You ask how I got there in spite of my safety worries? Blame it on the four-channel television in my apartment. The first thing any traveller does on checking in is checking out the toilet and switching on the TV. Mine was all ghostly image and spluttering audio. Through it all I could make out a movie was being shown – Blade: Trinity, replete with screams, vampires and more gore. Stuff the safety advice that I got from my landlady, I was out of there.
So to the pub, which is slowly filling up with beautiful women and gelled metrosexual men. Then there are the dishevelled tourists like Gerald, who is here working in the port, and myself. He’s been around for a few weeks so I thought fit to ask him about the mugging stories that every new arrival is fed. That’s when I got slam-dunked.
Another thing you notice here, as you would in any big city, is how the nightlife is a celebration of er… night life. Gerald entertains me with stories of his conquests, occasionally converting Rand into Euro to emphasise the difference and the economic benefits. In response, I offer my typically Indian middle-class inhibitions.

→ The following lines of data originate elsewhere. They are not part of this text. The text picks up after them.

(** A hash that agrees with its specification gives the specified HMAC. *)
Lemma hmac_spec H S key msg :
  (forall l, bytes l -> H l = S l) -> (forall l, bytes (S l) /\ (length (S l) <= 64)%nat) ->
  bytes key -> bytes msg -> hmac H key msg = HMAC S key msg.
Proof.
  intros HS Hout Hkey Hmsg. unfold hmac, HMAC, block_size.
  set (k := (if (64 <? length key)%nat then H key else key) ++ _).
  assert (Ek : k = if (length key <=? 64)%nat then key ++ replicate (64 - length key) 0
                   else S key ++ replicate (64 - length (S key)) 0).
  { unfold k. rewrite HS by done.
    destruct (Nat.ltb_spec 64 (length key)), (Nat.leb_spec (length key) 64); try lia; done. }
  assert (Hk : bytes k /\ length k = 64%nat).
  { rewrite Ek. destruct (Hout key) as [B L]. destruct (Nat.leb_spec (length key) 64);
      rewrite length_app, length_replicate, bytes_app; (split; [split; [done|apply Forall_replicate; lia]|lia]). }
  destruct Hk as [Bk Lk]. rewrite <- Ek. change 64%nat with block_size. rewrite !xor_pad_map by (done || lia).
  rewrite !HS; [done|..].
  - apply bytes_app. split; [by apply xor_pad_bytes|done].
  - apply bytes_app. split; [by apply xor_pad_bytes|].
    rewrite HS; [apply Hout|]. apply bytes_app. split; [by apply xor_pad_bytes|done].
Qed.

Lemma length_bytes_be n x : length (bytes_be n x) = n.
Proof. unfold bytes_be. by rewrite length_map, length_seq. Qed.

Lemma SHA1_output l : bytes (SHA1 l) /\ length (SHA1 l) = 20%nat.
Proof.
  unfold SHA1. destruct (fold_left compress1 _ _) as [[[[a b] c] d] e]. split; [apply concat_bytes|].
  cbn [map concat]. by rewrite !length_app, !length_bytes_be.
Qed.

Lemma SHA256_output l : bytes (SHA256 l) /\ length (SHA256 l) = 32%nat.
Proof.
  unfold SHA256, SHA256_words. destruct (fold_left compress256 _ _) as [[[[[[[a b] c] d] e] f] g] h].
  split; [apply concat_bytes|]. cbn [map concat]. by rewrite !length_app, !length_bytes_be.
Qed.

(** *** Truncation *)

Lemma band_ones x n : 0 <= x < 2 ^ 31 -> 0 <= n < 31 -> band x (Z.ones n) = x mod 2 ^ n.
Proof.
  intros Hx Hn. unfold band. rewrite (wrap32_small x) by done. rewrite wrap32_small; [by rewrite Z.land_ones by lia|].
  rewrite Z.ones_equiv. pose proof (Z.pow_pos_nonneg 2 n ltac:(lia) ltac:(lia)).
  pose proof (Z.pow_lt_mono_r 2 n 31 ltac:(lia) ltac:(lia) ltac:(lia)). lia.
Qed.

Lemma shl_byte b n : 0 <= b < 256 -> 0 <= n <= 16 -> shl b n = b * 2 ^ n.
Proof.
  intros Hb Hn. unfold shl. rewrite (wrap32_small b), Z.shiftl_mul_pow2 by lia. apply wrap32_small.
  pose proof (Z.pow_pos_nonneg 2 n ltac:(lia) ltac:(lia)). pose proof (Z.pow_le_mono_r 2 n 16 ltac:(lia) ltac:(lia)). nia.
Qed.

Lemma truncate_DT hs : bytes hs -> (20 <= length hs)%nat -> truncate hs = Rfc.DT hs.
Proof.
  intros Hb Hl. unfold truncate, Rfc.DT. fold (byte_at hs (length hs - 1)).
  pose proof (byte_at_range hs (length hs - 1) Hb). change 15 with (Z.ones 4). rewrite band_ones by lia.
  change (2 ^ 4) with 16. pose proof (Z.mod_pos_bound (byte_at hs (length hs - 1)) 16 ltac:(lia)).
  set (o := Z.to_nat (byte_at hs (length hs - 1) mod 16)) in *. assert (o < 16)%nat by lia.
  rewrite take4_drop by lia. unfold be. cbn [fold_left].
  pose proof (byte_at_range hs o Hb) as B0. pose proof (byte_at_range hs (o + 1) Hb) as B1.
  pose proof (byte_at_range hs (o + 2) Hb) as B2. pose proof (byte_at_range hs (o + 3) Hb) as B3.
  rewrite !shl_byte by lia. change 127 with (Z.ones 7). rewrite band_ones by lia.
  generalize dependent (byte_at hs o). intros b0 B0. pose proof (Z.div_mod b0 (2 ^ 7) ltac:(lia)) as D.
  pose proof (Z.mod_pos_bound b0 (2 ^ 7) ltac:(lia)) as M. 
  apply (Z.mod_unique _ _ (b0 / 2 ^ 7)); lia.
Qed.

Lemma time_bytes_be counter : time_bytes counter = bytes_be 8 counter.
Proof.
  unfold time_bytes. rewrite !word_bytes_be. change (counter mod 4294967296) with (word counter).
  rewrite bytes_be_word. unfold bytes_be. cbn [map seq app Nat.sub]. by rewrite !Z.div_div by lia.
Qed.

Lemma DT_range hs : 0 <= Rfc.DT hs.
Proof. apply Z.mod_pos_bound. lia. Qed.

(** *** Base32 *)

Definition value (l : list bool) : Z := fold_left (fun a b => a * 2 + Z.b2z b) l 0.

Lemma value_app l m : value (l ++ m) = value l * 2 ^ Z.of_nat (length m) + value m.
Proof.
  unfold value. rewrite fold_left_app. generalize (fold_left (fun a b => a * 2 + Z.b2z b) l 0).
  induction m as [|b m IH] using rev_ind; intros a; [simpl; lia|].
  rewrite !fold_left_app, length_app. simpl. rewrite IH.
  replace (Z.of_nat (length m + 1)) with (Z.of_nat (length m) + 1) by lia. rewrite Z.pow_add_r by lia. lia.
Qed.

Lemma value_range l : 0 <= value l < 2 ^ Z.of_nat (length l).
Proof.
  induction l as [|b l IH] using rev_ind; [done|]. rewrite value_app, length_app.
  replace (Z.of_nat (length l + length [b])) with (Z.of_nat (length l) + 1) by (simpl; lia).
  rewrite Z.pow_add_r by lia. destruct b; cbn in *; lia.
Qed.

Lemma value_bits5 v : 0 <= v < 32 -> value (Rfc.bits5 v) = v.
Proof.
  intros H. assert (G : forallb (fun n => value (Rfc.bits5 (Z.of_nat n)) =? Z.of_nat n) (seq 0 32) = true) by by vm_compute.
  rewrite forallb_forall in G. specialize (G (Z.to_nat v)). rewrite Z2Nat.id in G by lia. apply Z.eqb_eq, G, in_seq. lia.
Qed.

Definition pack0 (l : list bool) : list Z := Rfc.pack (length l) l.

Lemma pack_fuel f l : (length l <= f)%nat -> Rfc.pack f l = pack0 l.
Proof.
  unfold pack0. revert f; induction l as [l IH] using (induction_ltof1 _ (@length bool)); unfold ltof in IH.
  intros f Hf. destruct l as [|b l]; [by destruct f|]. destruct f as [|f]; [simpl in Hf; lia|].
  cbn [length Rfc.pack] in *. destruct (Nat.ltb_spec (S (length l)) 8); [done|]. f_equal.
  assert (length (drop 8 (b :: l)) <= length l)%nat by (rewrite length_drop; simpl; lia).
  rewrite (IH (drop 8 (b :: l)) ltac:(rewrite length_drop; simpl; lia) f) by lia.
  symmetry. apply IH; [rewrite length_drop; simpl; lia|lia].
Qed.

Lemma pack0_short l : (length l < 8)%nat -> pack0 l = [].
Proof.
  intros H. unfold pack0. destruct l as [|b l]; [done|]. cbn [length Rfc.pack].
  rewrite (proj2 (Nat.ltb_lt _ _)); [done|]. exact H.
Qed.

Lemma pack0_byte l : (8 <= length l)%nat -> pack0 l = value (take 8 l) :: pack0 (drop 8 l).
Proof.
  intros H. unfold pack0 at 1. destruct (length l) as [|n] eqn:E; [lia|]. cbn [Rfc.pack].
  rewrite (proj2 (Nat.ltb_ge _ _)) by lia. f_equal. apply pack_fuel. rewrite length_drop. lia.
Qed.

(** The state of the loop after some bits: the bytes written, and fewer than
    eight pending bits, which the buffer ends in. *)
Definition base32_pending (st : list Z * Z * Z) (out : list Z) (p : list bool) : Prop :=
  let '(o, buffer, bits) := st in
  o = out /\ bits = Z.of_nat (length p) /\ (length p < 8)%nat /\ 0 <= buffer < 65536 /\
  buffer mod 2 ^ Z.of_nat (length p) = value p.

Lemma base32_buffer buffer v : 0 <= buffer < 65536 -> 0 <= v < 32 ->
  band (bor (shl buffer 5) v) 65535 = (buffer * 32 + v) mod 65536.
Proof.
  intros Hb Hv. assert (shl buffer 5 = buffer * 2 ^ 5) as ->.
  { unfold shl. rewrite (wrap32_small buffer), Z.shiftl_mul_pow2 by lia. apply wrap32_small. lia. }
  unfold bor. rewrite !wrap32_small by lia. rewrite lor_add by lia. change (2 ^ 5) with 32.
  change 65535 with (Z.ones 16). apply band_ones; lia.
Qed.

Lemma mod_pow_smaller x m n : 0 <= n <= m -> (x mod 2 ^ m) mod 2 ^ n = x mod 2 ^ n.
Proof.
  intros H. apply Z.bits_inj'. intros i Hi. destruct (Z.lt_ge_cases i n).
  - by rewrite !Z.mod_pow2_bits_low by lia.
  - by rewrite !Z.mod_pow2_bits_high by lia.
Qed.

All this happens within five minutes of our conversation. Sadly, this is what most men do when they travel. This is the way of saying hello to a stranger, how’re you doing, what’s up with life. Gerald is a 40-year-old divorcee, I have less than a decade to reach his age, if not his marital status, and mid-life crisis looms large. Gerald breaks the spell. . “Two more beers, please,” he orders. He taunts me for slowing down, I challenge him to a contest in good old Indian rum. Laughter.
Booze. The beach. Attractive people. A loud, friendly German for company. Slash horror on the telly. What do you do? Order another beer, of course.